This patent application is assigned to Universiteit Gent.
The following quote was obtained by the news editors from the background information supplied by the inventors: "The heritable differences in genomes that are reflected in the variation of the expression of a particular phenotype, and which contribute to the range of phenotypes observed for any of a number of phenotypes, form the basis for decisions in plant and animal breeding. Typically, any one phenotype will be modulated by multiple genetic factors and differences of these genetic factors between individuals can be associated with a variation in the phenotypic outcome between individuals. In the instance where the phenotype is the product of one or more transgenes or where the phenotype is influenced by one or more transgenes, it is expected that several genetic factors in the organism's genome contributes to the phenotype of the transgene or to the phenotype influenced by the transgene. The possibility to manipulate plant phenotypes that affect the production of food, fiber and renewable energy has important agricultural consequences. Indeed, the most important goal in plant breeding is to meet a product concept by selecting the most promising plants as founders for further breeding or by selecting the best germplasm candidates for introduction of a transgene.
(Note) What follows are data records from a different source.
(** C4, as the code has it.  A CSV file that [read_csv] parses into a
    frame with [N] rows (and at least one column): [ingest_file] succeeds
    with exactly [N] documents, one per row in row order, and counts them
    (none for [N = 0], still a success).  The content of a row's document
    is the string form of the row's value in the resolved content column.
    Its metadata holds source and file_type and, for every other column
    whose value in the row is not null, that value as a string; it has no
    other key, so the resolved content column is a key only when it is
    itself named source or file_type. *)
Theorem tabular_documents
    (root : node) (file_path : path) (df : DataFrame) (s : Stats) :
  lower (suffix file_path) = ".csv" ->
  pd_read_csv (resolve root file_path) = Ok df ->
  columns df <> [] ->
  exists text_column,
    _identify_content_column df s = (Ok text_column, s)
    /\ In text_column (columns df)
    /\ ingest_file root file_path s
       = (Ok (SuccessDocuments
                (map (csv_document file_path df text_column) (df_rows df))),
          bump (List.length (df_rows df)) s)
    /\ List.length (map (csv_document file_path df text_column) (df_rows df))
       = List.length (df_rows df)
    /\ forall row,
        let d := csv_document file_path df text_column row in
        content d = VStr (str_cell (row_get (columns df) row text_column))
        /\ dict_mem (metadata d) "source" = true
        /\ dict_mem (metadata d) "file_type" = true
        /\ (forall col,
              In col (columns df) -> col <> text_column ->
              isna (row_get (columns df) row col) = false ->
              dict_get (metadata d) col
              = Some (VStr (str_cell (row_get (columns df) row col))))
        /\ (forall k,
              In k (keys (metadata d)) ->
              k = "source" \/ k = "file_type"
              \/ (In k (columns df) /\ k <> text_column
                  /\ isna (row_get (columns df) row k) = false))
        /\ (text_column <> "source" -> text_column <> "file_type" ->
            dict_mem (metadata d) text_column = false).
Proof.
  intros Hsuffix Hread Hcols.
  destruct (content_column_total df Hcols) as (c & Hin & Hc).
  exists c. split; [apply Hc|]. split; [exact Hin|]. split; [|split].
  - rewrite ingest_file_csv; auto.
    + now apply ingest_csv_file_run.
    + eapply pd_read_csv_exists; eassumption.
  - apply length_map.
  - intros row d. subst d. simpl.
    destruct (csv_metadata_facts file_path df c row)
      as (_ & Hsrc & Hft & Hother & Hkeys).
    repeat split; auto.
    intros Hns Hnf. apply not_true_is_false. intros Hmem.
    apply dict_mem_keys in Hmem. apply Hkeys in Hmem.
    destruct Hmem as [H|[H|(_ & H & _)]]; congruence.
Qed.

Lemma tabular_documents_witness :
  ingest_file (Dir [("wards.csv", Samples.csv_file Samples.df_heuristic)])
    ["wards.csv"] init_stats
  = (Ok (SuccessDocuments
           [{| content := VStr "An infection";
               metadata := [("source", VStr "wards.csv");
                            ("file_type", VStr "csv");
                            ("id", VStr "1"); ("title", VStr "Flu")] |};
            {| content := VStr "nan";
               metadata := [("source", VStr "wards.csv");
                            ("file_type", VStr "csv");
                            ("id", VStr "2"); ("title", VStr "Cold")] |}]),
     {| files_processed := 0; documents_ingested := 2; errors := 0 |}).
Proof.
  destruct (tabular_documents
              (Dir [("wards.csv", Samples.csv_file Samples.df_heuristic)])
              ["wards.csv"] Samples.df_heuristic init_stats)
    as (c & Hc & _ & Hrun & _).
  - reflexivity.
  - reflexivity.
  - discriminate.
  - injection Hc as <-. exact Hrun.
Defined.

End Tabular.

(* ================================================================== *)
(** ** Paginated documents *)
(* ================================================================== *)

Module Paginated.
Import Py World Ingestion Statements PyFacts Effects Selection.

Lemma append_empty_r (s : string) : (s ++ "")%string = s.
Proof. induction s as [|c s IH]; simpl; congruence. Qed.

Lemma append_assoc (a b c : string) :
  ((a ++ b) ++ c)%string = (a ++ (b ++ c))%string.
Proof. induction a as [|x a IH]; simpl; congruence. Qed.

(** The loop over [enumerate(reader.pages)], started at page index [k]
    with [acc] already written. *)
Lemma pages_loop (l : list string) (k : nat) (acc : string) :
  fold_left
    (fun content np =>
       if nonempty (snd np)
       then (content ++ page_block (fst np) (snd np))%string
       else content)
    (combine (seq k (List.length l)) l) acc
  = (acc ++ pages_text (k + 1) l)%string.
Proof.
  revert k acc. induction l as [|t l IH]; intros k acc.
  - simpl. now rewrite append_empty_r.
  - cbn [List.length seq combine fold_left fst snd pages_text].
    rewrite IH. replace (S k + 1) with (S (k + 1)) by lia.
    destruct (nonempty t).
    + unfold page_block. now rewrite !append_assoc.
    + reflexivity.
Qed.

Lemma pdf_content_pages_text reader :
  pdf_content reader = pages_text 1 (pages reader).
Proof. unfold pdf_content, enumerate. now rewrite pages_loop. Qed.

Lemma pages_text_blank n l :
  (forall t, In t l -> t = "") -> pages_text n l = "".
Proof.
  revert n. induction l as [|t l IH]; intros n H; simpl; [reflexivity|].
  rewrite (H t (or_introl eq_refl)). simpl. apply IH.
  intros u Hu. apply H. now right.
Qed.

Lemma pdf_metadata_loop_collect info md :
  pdf_metadata_loop info md
  = fold_left (collect_step (fun kv => pdf_clean_key (fst kv)) pdf_kept) info md.
Proof.
  unfold pdf_metadata_loop. apply fold_left_pointwise. intros acc kv.
  unfold collect_step, pdf_kept, pdf_copied, pdf_clean_key.
  now destruct (nonempty (fst kv) && truthy (snd kv) && is_str (snd kv)).
Qed.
Breeders are faced with a constant challenge to improve and shorten the timelines of the breeding processes. The outcome of a phenotype may be impacted by constitutive genes or more typically by genes which are only expressed at specific points in time during development in a plant. Allelic variants of constitutive genes, copy number variations, deletions, the presence of specific microRNA populations, promoter variations may all impact the genetic outcome of a particular phenotype. There is currently no magic approach for identifying genes which are correlated with important plant phenotypes. Forward genetics is limited as mutations in many genes may generate only moderate or weak phenotypes. Similarly, although reverse genetics allows for directed assay of gene perturbations, saturated phenotyping for many plant phenotypes is impractical.
"In the prior art, several attempts were made to identify simple genes, like individual transcripts, in order to describe certain plant phenotypes, and even more complex plant phenotypes like biomass production and growth. Most of these attempts had no satisfactory outcome, since complex traits usually are related to a more complex network of transcripts all partially representing such complex phenotypes.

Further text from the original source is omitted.